At first I had attempted to continue making progress with the novel, but I quickly realized that I had to stop. Our preparation for the U.S. Immigration meeting is multi-leveled with the ultimate goal being that we convince the agent who interviews us that we are who we claim to be—two people who fell in love and married.
On social media I have shared perhaps 35 percent of the images that we’ll present on August 11. A number of them are reprinted in this blog as they help tell our story. Oh, this blog and others will be part of our presentation.
The Fourth of July
The sale of fireworks is illegal in Los Angeles. No matter, for explosions begin three or four days prior to the holiday and continue for days after the day of bombs bursting in air. I generally am a stay-at-home humbug on the evening of the Fourth as I want to hang close to the house with water hoses at the ready.
Pailin wanted to remain at home with me on the Fourth as she wanted to experience the war zone (some of her friends gave her grief for not partying with them). The garage is detached and has a flat roof. I placed chairs on it, and we used an extended ladder to reach our perch for our surround-sound light show that would last deep into the night.

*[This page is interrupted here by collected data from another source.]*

Lemma invokeGet_preserves n w V X L t cli key :
  kinv n w V X L → w_threads w !! t = None →
  kinv (n + 1) (nextCall t (RGet (mkGetArgs key)) cli (w_now w) w) V X L.
Proof.
  intros HI Ht. eapply (kinv_nextCall n w w); try done; [by rewrite Ht|apply HI|..].
  - intros c Hr Hs Hrep. unfold get_inv. rewrite Hrep. pose proof (ki_thread _ _ _ _ _ HI t) as H. by rewrite Ht in H.
  - intros cid. eapply clerk_inv_weaken; [|apply HI]. lia.
  - intros c a Hc. apply calling_lookup in Hc. congruence.
Qed.

Lemma invokePut_preserves n w V X L t cid cli key value version :
  kinv n w V X L → w_threads w !! t = None →
  kinv (n + 1) (set_thread t (TLocking cid cli (w_now w) key value version) w) V X L.
Proof.
  intros HI Ht. eapply (kinv_move n); try done; [| |..].
  - eapply lin_ok_mono; [| |apply HI]; [done|].
    rewrite (all_ops_move t _ w (set_thread t _ w) eq_refl eq_refl) by (by rewrite Ht). by rewrite app_nil_r.
  - cbn. split; [done|]. pose proof (ki_thread _ _ _ _ _ HI t) as H. by rewrite Ht in H.
  - intros cid'. eapply clerk_inv_weaken; [|apply HI]. lia.
  - intros t' cid' Hne (c & a & Hc & _). by rewrite (calling_insert t _ (TLocking cid cli (w_now w) key value version) w), decide_True in Hc.
  - intros p Hp. eapply (proposal_move X w); [by apply HI|done|done|done|].
    intros c a Hc. apply calling_lookup in Hc. congruence.
Qed.

Lemma lock_preserves n w V X L t cid cli start key value version tc ck args :
  kinv n w V X L → n + 1 < u64_mod →
  w_threads w !! t = Some (TLocking cid cli start key value version) →
  w_clerks w !! cid = Some tc → tc_locked tc = false → ck_args (tc_clerk tc) key value version = (ck, args) →
  kinv (n + 1) (nextCall t (RPut args) cli start (set_clerk cid (mkTClerk ck true) w)) V X L.
Proof.
  intros HI Hn Ht Hck Hun Hargs. pose proof (ki_thread _ _ _ _ _ HI t) as Hth. rewrite Ht in Hth. destruct Hth as [Hst Hns].
  pose proof (ki_clerk _ _ _ _ _ HI cid) as Hci. rewrite Hck in Hci. destruct Hci as (Hid & Hr & Hle).
  destruct (ck_args_ok (tc_clerk tc) key value version) as (Hid' & Hr' & Ha). rewrite Hargs in Hid', Hr', Ha. cbn in *.
  rewrite u64_add_small in Hr', Ha by lia.
  assert (∀ t', ¬ putting w t' cid) as Hfree.
  { intros t' (c & a & Hc & Hreq & <-). apply calling_lookup in Hc. pose proof (ki_thread _ _ _ _ _ HI t') as H.
    rewrite Hc in H. destruct H as (_ & _ & H). rewrite Hreq in H. destruct H as [(ck' & Hk & _) _].
    rewrite Hck in Hk. injection Hk as ->. done. }
  assert (X !! (cid, ck_rid (tc_clerk tc) + 1) = None) as HX.
  { apply eq_None_not_Some. intros H. specialize (Hle _ H). lia. }
  eapply (kinv_nextCall n w); try done; [by rewrite Ht|apply HI|..].
  - intros c Hreq Hs Hrep. subst args. split; [|split].
    + cbn. rewrite Hid, lookup_insert_eq. by eexists.
    + intros rep. by rewrite Hrep.
    + cbn. by rewrite Hid, HX.
  - intros cid'. cbn. destruct (decide (cid' = cid)) as [->|Hne].
    + rewrite lookup_insert_eq. cbn. split; [congruence|]. split; [lia|]. intros rid Hrid. specialize (Hle rid Hrid). lia.
    + rewrite lookup_insert_ne by done. eapply clerk_inv_weaken; [|apply HI]. lia.
  - intros t' cid' _ Hp. cbn. apply lookup_insert_ne. intros ->. by eapply Hfree.
  - intros a t' [= <-] _. subst args. cbn. rewrite Hid. apply Hfree.
  - intros c a Hc. apply calling_lookup in Hc. congruence.
Qed.

(** What the invariant says of a thread in the clerk's loop. *)
Lemma calling_inv n w V X L t c :
  kinv n w V X L → calling t w = Some c →
  c_start c ≤ w_now w ∧ c_attempt c < w_next w ∧
  match c_req c with RGet _ => get_inv L t c | RPut a => put_inv (w_clerks w) X L t c a end.
Proof.
  intros HI Hc%calling_lookup. pose proof (ki_thread _ _ _ _ _ HI t) as H. by rewrite Hc in H.
Qed.

Lemma not_logging t w c o : calling t w = Some c → w_threads w !! t ≠ Some (TLogging o).
Proof. intros H%calling_lookup. congruence. Qed.

(** A thread stays in its [Call]; its slot and its reply may be new. *)
Lemma kinv_stay n w w' V X L L' t c c' :
  kinv n w V X L → calling t w = Some c →
  c_req c' = c_req c → c_start c' = c_start c → c_attempt c' = c_attempt c →
  w_srv w' = w_srv w → w_now w' = w_now w → w_next w' = w_next w → w_clerks w' = w_clerks w →
  w_threads w' = <[t := TCalling c']> (w_threads w) → w_oplog w' = w_oplog w →
  lin_ok V (w_now w) (all_ops w) L' →
  (∀ t' x, t' ≠ t → slot_of L' t' x ↔ slot_of L t' x) →
  match c_req c with RGet _ => get_inv L' t c' | RPut a => put_inv (w_clerks w) X L' t c' a end →
  (∀ p, p ∈ w_proposed w' → p ∈ w_proposed w ∨ ∃ g, p = mkProposal t (c_attempt c) g (c_req c)) →
  kinv (n + 1) w' V X L'.
Proof.
  intros HI Hc Er Es Ea Ekv Enow Enext Eck Ethr Elog Hlin Hsl Hinv Hpr.
  destruct (calling_inv _ _ _ _ _ _ _ HI Hc) as (Hst & Hat & _).
  assert (calling t w' = Some c') as Hc' by (rewrite (calling_insert _ _ _ _ _ Ethr); by rewrite decide_True).
  eapply (kinv_move n (n + 1) w w' V X L L' t (TCalling c')); [done|done|done|lia|done| |done|..].
  - eapply lin_ok_mono; [| |exact Hlin]; [done|].
    rewrite (all_ops_move _ _ _ _ Ethr Elog) by (intros o; by eapply not_logging). by rewrite app_nil_r.
  - cbn. rewrite Es, Ea, Er, Eck, Enext. split_and!; done.
  - intros cid. rewrite Eck. eapply clerk_inv_weaken; [|apply HI]. lia.
  - intros t' cid _ _. by rewrite Eck.
  - intros t' cid Hne (c0 & a & Hc0 & Hr & Hcid) Hp. rewrite Hc' in Hc0. injection Hc0 as <-.
    apply Hne. eapply (ki_mutex _ _ _ _ _ HI); [exact Hp|]. exists c, a. by rewrite <-Er.
  - intros p Hp. assert (∀ a, c_req c = RPut a → ∃ c'', TCalling c' = TCalling c'' ∧ c_req c'' = RPut a) as Hself.
    { intros a Ha. exists c'. split; [done|]. by rewrite Er. }
    destruct (Hpr p Hp) as [Hold|[g ->]].
    + pose proof (ki_proposed _ _ _ _ _ HI p Hold) as Hpi.
      eapply (proposal_move X w); [exact Hpi|lia|exact Ethr|..].
      * intros c0 [= <-] <- Hat'. rewrite Er. eapply Hpi; [done|congruence].
      * intros c0 a Hc0 Hr. right. apply Hself. congruence.
    + split; cbn; [lia|..].
      * intros c0 Hc0 _. rewrite Hc' in Hc0. injection Hc0 as <-. done.
      * intros a Ha. right. exists t, c'. split; [done|]. congruence.
Qed.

The left and right top photos are views from the Tujunga House driveway looking east. The explosions had been set off from the middle of the street about 600 yards away. The middle top explosion is about 1/4 mile north of Tujunga House. The bottom landscape is looking west just before nightfall. The left insert is of a parachute bomb that landed in the brush in front of the entry to Tujunga House. Over 12 other fireworks of varying types landed on the Tujunga House property.

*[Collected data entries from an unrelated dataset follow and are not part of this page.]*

#[global] Instance startable_dec cur num from : Decision (startable cur num from).
Proof. destruct cur; cbn; apply _. Defined.

(** The worker in the loop of [req], when it hears [rep].  A panic of its clerk
    stops the controller. *)
Definition hear (mv : Move) (req : Req) (rep : Rep) (heard : option nat) : option (outcome Move) :=
  match heard with
  | None => Some (Ret mv)
  | Some w =>
      pc ← mv_workers mv !! w;
      if decide (requestOf mv pc = Some req) then
        Some (pc ← hears pc rep;
              match pc with
              | WCrashed => Panic (GoPanic "undefined rpc error type")
              | _ => Ret (set_workers (<[w := pc]> (mv_workers mv)) mv)
              end)
      else None
  end.

(** A worker starts to move the shard; the move before it is over. *)
Definition startMove (sh : Tshid) (num : Tnum) (from to : Tgid) (G : Groups) : Groups :=
  mkGroups (g_servers G) (<[sh := mkMove sh num from to [] []]> (g_cur G))
    (g_old G ++ match g_cur G !! sh with Some mv => [mv] | None => [] end).

Definition joinMove (m : Tshid + nat) (mv : Move) (G : Groups) : Groups :=
  set_move m (set_workers (mv_workers mv ++ [WFreeze]) mv) G.

Definition gstep (ev : MoveEvent) (G : Groups) : option (outcome Groups) :=
  match ev with
  | StartMove sh num from to =>
      if decide ((0 ≤ sh < NShards ∧ from ≠ to) ∧ startable (g_cur G !! sh) num from) then
        Some (Ret (startMove sh num from to G))
      else None
  | Join m =>
      mv ← move m G; Some (Ret (joinMove m mv G))
  | Send m w =>
      mv ← move m G;
      pc ← mv_workers mv !! w;
      req ← requestOf mv pc;
      Some (Ret (set_move m (set_sent (mv_sent mv ++ [req]) mv) G))
  | Execute m i heard =>
      mv ← move m G;
      req ← mv_sent mv !! i;
      match ShardGrp.DoOp req (group G (placeOf mv req)) with
      | Panic f => Some (Panic f)
      | Ret (kv, rep) =>
          match hear mv req rep heard with
          | None => None
          | Some o => Some (mv ← o; Ret (set_move m mv (set_group (placeOf mv req) kv G)))
          end
      end
  end.

(** ** The invariant *)

Implicit Types (V : cells) (X : puts) (G : Groups) (mv : Move) (kv : KVServer) (sh : Tshid) (g : Tgid).
(** * EDClient: the resumable acquisition pipeline of the ECHO data client

    A shallow embedding of [EDClient.py] (request loading, pending-download
    merge, feasibility check, multi-transfer loop, cleanup, database update
    and pending-transaction replay) together with the properties stated
    about them.

    Conventions of the embedding:
    - Python integers are [Z]; Python floats are IEEE binary64 values of the
      Standard Library's [spec_float];
    - a Python exception that the source does not catch is a [Raise] result;
      [SystemExit] is one of them;
    - a piece of element text read through lxml's [.text] (or an attribute
      read through [.get] without default) may be [None]: it is an
      [option string];
    - the log file [EDClog] is a list of written strings. *)

From Stdlib Require Import ZArith List String Ascii Bool Lia.
From Stdlib Require Import Floats.SpecFloat.
From stdpp Require Import base option list strings gmap pretty.

Open Scope string_scope.
Open Scope Z_scope.

(** ** Python prelude *)

Module Py.

(** Exceptions the embedded code can raise and does not always catch. *)
Inductive exn :=
| SystemExit
| AttributeError
| TypeError
| ValueError
| IndexError
| KeyError
| UnboundLocalError
| IOError
(** not a Python exception: the bounded unrolling of a [while] loop of the
    model ran out before the loop ended *)
| FuelExhausted.

(** The result of running a piece of Python: a value or a raised exception. *)
Inductive res (A : Type) :=
| Ret (a : A)
| Raise (e : exn).
Arguments Ret {A} a.
Arguments Raise {A} e.

Definition bind {A B} (r : res A) (k : A -> res B) : res B :=
  match r with
  | Ret a => k a
  | Raise e => Raise e
  end.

Trust me, the 4th of July is not my favorite holiday as I view it as little more than a fire watch. The police? Hell they get the night off (absolutely no sirens or patrol cars on 4jul2014; on any other day at least half a dozen).
And July 5, 2014, which is a special day
It was a good night for me with my lady, who was oh-so happy.
On the fifth we were up early to eat and do our chores so that we could go to Wat Thai before she had to go to work.
Since her move to Los Angeles Pailin has celebrated her birthdays at Wat Thai.
On this very special day she donated to the temple and the monks prayed for her. This is the second time that I have taken part in this very exceptional day in Pailin’s life. I know more now, but not nearly enough. I am now at home and relaxed in the Buddhist environment to which I’m still only an observer. But it is a key day in Pailin’s life, and that makes it an extraordinary day in my life.
And in conclusion
Since February we have been working with our lawyer to prepare for what will happen on August 11. We are prepared, Pailin is totally relaxed with me much less so. That said, I’m always relaxed in interviews (tomorrow will be more of the same). For those of you that have supported what will soon happen, thank you. We’ll have our lawyer and interpreter present. Tomorrow will be a good day to be alive.